Controlling of internal processes on estuarine sediment dispersal:
internal hydraulic jump and enhanced turbulence mixing
Jiaxue Wu, Huan Liu & Chaoyu Wu
Research Center of Coastal Ocean Science and Technology, Sun Yat-sen University,
Guangzhou 510275, China.
E-mail: jesse-wu@tongji.edu.cn (J. Wu)
Abstract
Two important processes associated with estuarine sediment transport will be
examined in this presentation, i.e. internal hydraulic jump and benthic boundary layer
dynamics. Field investigations were undertaken into the river plume generated by the
Herbert River, Australia, following a moderate flood event induced by Cyclone Fritz
in 2004. The forced plume experiences an abrupt transition from supercritical to
subcritical via an internal hydraulic jump, as defined by a mode-1 internal Froude
number computed using the phase speeds from the Taylor-Goldstein equation. The
hydraulic theory of a two-layer stratified flow was used to identify the plume shape
and the mechanical energy loss within the jump. The hydraulic jump energy loss is
primarily transferred to the buoyancy-driven potential energy, uplifting the river
plume. Intense stratification decreases the bottom stress, damping the resuspension.

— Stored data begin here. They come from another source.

(** X17.  The body the pages send is read by the create routes as it was meant:
    the payment method is the one chosen, the momo reference is the trimmed
    text of the field when the method is MOMO and the field is not blank,
    and absent otherwise, the items sent are the lines of the cart, and
    when every line has a trimmed product id and a finite, positive
    quantity the routes work on exactly these items. *)
Theorem submission_is_read_back (payMethod : PayMethod) (momoRef : string)
    (cart : Cart) (b : CreateBody) :
  submission payMethod momoRef cart = Request b ->
  parse_payment_method b = payMethod_string payMethod
  /\ parse_momo_reference b =
       match payMethod with
       | MOMO => if nonempty (trim momoRef) then Some (trim momoRef) else None
       | CASH => None
       end
  /\ body_items b = Some (map line_of (Object_values cart))
  /\ Object_values cart <> []
  /\ (Forall clean_item (map line_of (Object_values cart)) ->
      parse_items b = map line_of (Object_values cart)).
Proof.
  intros H. destruct (submission_read payMethod momoRef cart b H) as [Hv ->].
  split; [destruct payMethod; reflexivity|].
  split; [apply momo_reference_read|].
  split; [reflexivity|]. split; [exact Hv|].
  intros Hc.
  match goal with |- parse_items ?b = ?l => change b with (with_items b l) end.
  apply parse_items_of_clean. exact Hc.
Qed.

(** ** The cart *)

Lemma gt_zero_cases (x : number) :
  gt x zero = true ->
  x = S754_infinity false \/ exists m e, x = S754_finite false m e.
Proof.
  destruct x as [s|[|]| |[|] m e]; try discriminate; eauto.
Qed.

Lemma add_positive_sign (x y : number) :
  wf x -> wf y -> gt x zero = true -> gt y zero = true ->
  gt (add x y) zero = true /\ wf (add x y).
Proof.
  intros Wx Wy Hx Hy. split; [|apply add_regular; assumption].
  destruct (gt_zero_cases x Hx) as [->|(mx & ex & ->)];
    destruct (gt_zero_cases y Hy) as [->|(my & ey & ->)]; try reflexivity.
  simpl in Wx, Wy. unfold add, SFadd. cbn [cond_Zopp].
  set (ez := Z.min ex ey).
  destruct (Z.pos (fst (shl_align mx ex ez)) + Z.pos (fst (shl_align my ey ez)))
    as [|M|M] eqn:EM; try lia.
  cbn [binary_normalize].
  destruct (binary_round_aligned_valid false M ez ltac:(lia)) as (E & HE & -> & HM).
  destruct (round_positive false _ E HM HE) as (m & e & -> & _).
  destruct (_ <=? _); reflexivity.
Qed.

Lemma one_positive : gt (of_Z 1) zero = true /\ wf (of_Z 1).
Proof. rewrite of_Z_1. split; [reflexivity|simpl; lia]. Qed.

Lemma not_le_gt (q : number) :
  q <> S754_nan -> SFleb q zero = false -> gt q zero = true.
Proof.
  intros Hn Hle. destruct q as [s|[|]| |[|] m e]; try reflexivity; try discriminate.
  contradiction.
Qed.

Lemma cart_get_In (id : string) (c : Cart) (it : CartItem) :
  cart_get id c = Some it -> In (id, it) c.
Proof.
  unfold cart_get. destruct (List.find _ c) as [kv|] eqn:E; [|discriminate].
  intros H. injection H as <-. apply List.find_some in E. destruct E as [Hin Hk].
  apply String.eqb_eq in Hk. destruct kv as [k v]. simpl in *. subst k. exact Hin.
Qed.

Lemma cart_get_None (id : string) (c : Cart) :
  cart_get id c = None -> ~ In id (map fst c).
Proof.
  unfold cart_get. destruct (List.find _ c) as [kv|] eqn:E; [discriminate|].
  intros _ Hin. apply in_map_iff in Hin. destruct Hin as (kv & Hk & Hin).
  apply (List.find_none _ _ E) in Hin. rewrite Hk, String.eqb_refl in Hin. discriminate.
Qed.

Lemma cart_set_keys (id : string) (v : CartItem) (c : Cart) :
  (In id (map fst c) -> map fst (cart_set id v c) = map fst c)
  /\ (~ In id (map fst c) -> map fst (cart_set id v c) = (map fst c ++ [id])%list).
Proof.
  induction c as [|kv c [IH1 IH2]]; [split; [intros []|reflexivity]|].
  cbn [cart_set map]. destruct (String.eqb (fst kv) id) eqn:E.
  - apply String.eqb_eq in E. split; [reflexivity|].
    intros H. exfalso. apply H. left. exact E.
  - apply String.eqb_neq in E. cbn [map]. split.
    + intros [H|H]; [contradiction|]. rewrite (IH1 H). reflexivity.
    + intros H. rewrite IH2; [reflexivity|]. intros H'. apply H. right. exact H'.
Qed.

Lemma cart_set_In (id : string) (v : CartItem) (c : Cart) kv :
  In kv (cart_set id v c) -> kv = (id, v) \/ In kv c.
Proof.
  induction c as [|x c IH]; cbn [cart_set].
  - intros [<-|[]]. left. reflexivity.
  - destruct (String.eqb (fst x) id) eqn:E.
    + apply String.eqb_eq in E. intros [<-|H]; [left; rewrite E; reflexivity|].
      right. right. exact H.
    + intros [<-|H]; [right; left; reflexivity|].
      destruct (IH H) as [->|H']; [left; reflexivity|right; right; exact H'].
Qed.

Lemma cart_set_has (id : string) (v : CartItem) (c : Cart) : In (id, v) (cart_set id v c).
Proof.
  induction c as [|x c IH]; cbn [cart_set]; [left; reflexivity|].
  destruct (String.eqb (fst x) id) eqn:E.
  - apply String.eqb_eq in E. left. rewrite E. reflexivity.
  - right. exact IH.
Qed.

Lemma cart_set_ok (id : string) (v : CartItem) (c : Cart) :
  cart_ok c ->
  (exists p, cart_product v = Some p /\ pp_id p = id
             /\ gt (cart_qty v) zero = true /\ wf (cart_qty v)) ->
  cart_ok (cart_set id v c).
Proof.
  intros [Hnd Hall] Hv. split.
  - destruct (cart_set_keys id v c) as [K1 K2].
    destruct (in_dec string_dec id (map fst c)) as [D|D]; [rewrite (K1 D); exact Hnd|].
    rewrite (K2 D).
    apply List.NoDup_app; [exact Hnd|repeat constructor; intros []|].
    intros a Ha [<-|[]]. contradiction.
  - apply List.Forall_forall. intros kv Hin.
    destruct (cart_set_In _ _ _ _ Hin) as [->|Hin']; [exact Hv|].
    rewrite List.Forall_forall in Hall. exact (Hall kv Hin').
Qed.

Lemma NoDup_map_filter {A B} (f : A -> B) (p : A -> bool) (l : list A) :
  List.NoDup (map f l) -> List.NoDup (map f (List.filter p l)).
Proof.
  induction l as [|a l IH]; intros H; [constructor|].
  simpl in H. inversion H as [|x xs Hx Hxs]; subst.
  cbn [List.filter]. destruct (p a); [|exact (IH Hxs)].
  cbn [map]. constructor; [|exact (IH Hxs)].
  intros Hin. apply Hx. apply in_map_iff in Hin. destruct Hin as (y & E & Hy).
  apply List.filter_In in Hy. rewrite <- E. apply in_map. tauto.
Qed.

Lemma cart_delete_ok (id : string) (c : Cart) : cart_ok c -> cart_ok (cart_delete id c).
Proof.
  intros [Hnd Hall]. split.
  - apply NoDup_map_filter. exact Hnd.
  - apply List.Forall_forall. intros kv Hin. apply List.filter_In in Hin.
    rewrite List.Forall_forall in Hall. apply Hall. tauto.
Qed.

Lemma cart_delete_gone (id : string) (c : Cart) : cart_get id (cart_delete id c) = None.
Proof.
  unfold cart_get, cart_delete.
  destruct (List.find _ (List.filter _ c)) as [kv|] eqn:E; [|reflexivity].
  apply List.find_some in E. destruct E as [Hin Hk].
  apply List.filter_In in Hin. destruct Hin as [_ Hn]. rewrite Hk in Hn. discriminate.
Qed.

Lemma cart_ok_entry (c : Cart) (id : string) (it : CartItem) :
  cart_ok c -> cart_get id c = Some it ->
  exists p, cart_product it = Some p /\ pp_id p = id
            /\ gt (cart_qty it) zero = true /\ wf (cart_qty it).
Proof.
  intros [_ Hall] Hg. apply cart_get_In in Hg.
  rewrite List.Forall_forall in Hall. exact (Hall _ Hg).
Qed.

Lemma insert_by_index_perm (n : Z) (v : CartItem) (l : list (Z * CartItem)) :
  Permutation (map snd (insert_by_index n v l)) (v :: map snd l).
Proof.
  induction l as [|mx l IH]; [reflexivity|].
  cbn [insert_by_index]. destruct (n <? fst mx); [reflexivity|].
  cbn [map]. rewrite IH. apply perm_swap.
Qed.

Lemma Object_values_perm (c : Cart) : Permutation (Object_values c) (map snd c).
Proof.
  unfold Object_values. induction c as [|kv c IH]; [reflexivity|].
  cbn [indexed named fold_right List.filter map].
  fold (indexed c). fold (named c).
  destruct (array_index (fst kv)) as [n|].
  - rewrite insert_by_index_perm. cbn [app]. constructor. exact IH.
  - cbn [map]. rewrite <- Permutation_middle. constructor. exact IH.
Qed.

Lemma cart_get_set_eq (id : string) (v : CartItem) (c : Cart) :
  cart_get id (cart_set id v c) = Some v.
Proof.
  unfold cart_get. induction c as [|kv c IH]; cbn [cart_set List.find fst].
  - rewrite String.eqb_refl. reflexivity.
  - destruct (String.eqb (fst kv) id) eqn:E; cbn [List.find fst].
    + rewrite E. reflexivity.
    + rewrite E. exact IH.
Qed.

Lemma cart_get_set_ne (id id' : string) (v : CartItem) (c : Cart) :
  id' <> id -> cart_get id' (cart_set id v c) = cart_get id' c.
Proof.
  intros Hne. unfold cart_get. induction c as [|kv c IH]; cbn [cart_set List.find fst].
  - apply String.eqb_neq in Hne. rewrite String.eqb_sym, Hne. reflexivity.
  - destruct (String.eqb (fst kv) id) eqn:E; cbn [List.find fst].
    + apply String.eqb_eq in E. rewrite E.
      apply String.eqb_neq in Hne. rewrite String.eqb_sym, Hne. reflexivity.
    + destruct (String.eqb (fst kv) id'); [reflexivity|exact IH].
Qed.

Lemma cart_get_delete_ne (id id' : string) (c : Cart) :
  id' <> id -> cart_get id' (cart_delete id c) = cart_get id' c.
Proof.
  intros Hne. unfold cart_get, cart_delete.
  induction c as [|kv c IH]; [reflexivity|].
  cbn [List.filter List.find]. destruct (String.eqb (fst kv) id) eqn:E; cbn [negb].
  - apply String.eqb_eq in E.
    assert (N : String.eqb (fst kv) id' = false)
      by (apply String.eqb_neq; congruence).
    rewrite N. exact IH.
  - cbn [List.find]. destruct (String.eqb (fst kv) id'); [reflexivity|exact IH].
Qed.

(** X18.  The cart is a map from product ids to lines.  After [add] the line of
    the product holds the product and one more than before, or one for a
    product that was not in the cart; after [setQty] with a quantity that
    is zero or negative, or [removeItem], the line is gone, and after
    [setQty] with any other quantity the line holds that quantity.  No
    operation changes the line of another product. *)
Theorem cart_lines_after (c : Cart) :
  (forall p,
     cart_get (pp_id p) (add_to_cart p c) =
       Some {| cart_product := Some p;
               cart_qty := add (match cart_get (pp_id p) c with
                                | Some it => num_or_zero (cart_qty it)
                                | None => zero
                                end) (of_Z 1) |}
     /\ forall id, id <> pp_id p -> cart_get id (add_to_cart p c) = cart_get id c)
  /\ (forall id q,
        id <> "__proto__" ->
        (SFleb q zero = true -> cart_get id (setQty id q c) = None)
        /\ (SFleb q zero = false ->
            exists it, cart_get id (setQty id q c) = Some it /\ cart_qty it = q)
        /\ forall id', id' <> id -> cart_get id' (setQty id q c) = cart_get id' c)
  /\ (forall id,
        cart_get id (removeItem id c) = None
        /\ forall id', id' <> id -> cart_get id' (removeItem id c) = cart_get id' c).
Proof.
  split; [|split].
  - intros p. split; [apply cart_get_set_eq|].
    intros id Hne. apply cart_get_set_ne. exact Hne.
  - intros id q _. unfold setQty. split; [|split].
    + intros ->. apply cart_delete_gone.
    + intros ->. eexists. split; [apply cart_get_set_eq|reflexivity].
    + intros id' Hne. destruct (SFleb q zero).
      * apply cart_get_delete_ne. exact Hne.
      * apply cart_get_set_ne. exact Hne.
  - intros id. split; [apply cart_delete_gone|].
    intros id' Hne. apply cart_get_delete_ne. exact Hne.
Qed.

Lemma cart_ok_nil : cart_ok [].
Proof. split; constructor. Qed.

Therefore, a separative nepheloid dispersal system occurs at the jump section. Both
the upper and lower nepheloid flows are confined to the inner shelf, but have different
dispersal behaviors and mechanisms. The upper nepheloid flow, which is primarily
controlled by advection and settling, satisfies an exponential decay law of the total
suspended sediment concentrations versus the offshore distance. The lower nepheloid
flow dominated by deposition is detached seaward near the lift-off point of the river
plume.
A bottom-mounted instrumental tripod was deployed in the tidally energetic Zhujiang
(Pearl River) Estuary to examine the contrasting properties of the bottom boundary
layer (BBL) flows between estuarine and tide-affected river systems. Three aspects of
the BBL flows were discussed to understand the mechanism of the turbulence
responses to the large-scale ambient forcing: the flow structures (profile, anisotropy,
and spectra), shearing strains and stresses, and the balance of turbulent kinetic energy
(TKE). Single log-law profiles and turbulence anisotropy predominated in the two
systems, but the non-log regime and stronger anisotropy occurred more frequently at
the slack tide in the estuary. The ADV-based turbulence intensities and shearing
strains both exceeded their low-frequency counterparts (frictional velocity and mean
shear) derived from the logarithmic law. On the contrary, the ADV-based Reynolds
stress was smaller than the bottom stress, so the hypothesis of a constant stress layer
can not be well satisfied, especially in the river. The bandwidth of the inertial
subrange in the river was of one decade larger than in the estuary. The balance
between shear production and viscous dissipation was better achieved in the straight
river. This first-order balance was significantly broken in the estuary and in the
meandering river, by non-shear production/dissipation due to wave-induced
fluctuations or sediment-induced stratification. All these disparities between two
systems in turbulence properties are essentially controlled by the anisotropy induced
by the large-scale processes such as secondary currents, stratification. In conclusion,
the intensity of acceleration of unsteady flows determines the profile structure of the
BBL flow, and the degree of turbulence anisotropy results in the invalidation of the
phenomenological relations such as the constant stress hypothesis and the balance of
TKE production and dissipation.
Keywords: river plume, sediment transport, internal hydraulic jump, bottom boundary
layer, turbulence mixing.
This material was based upon work supported by the National Natural Science
Foundation of China under Grant No 40676054 and 40306016.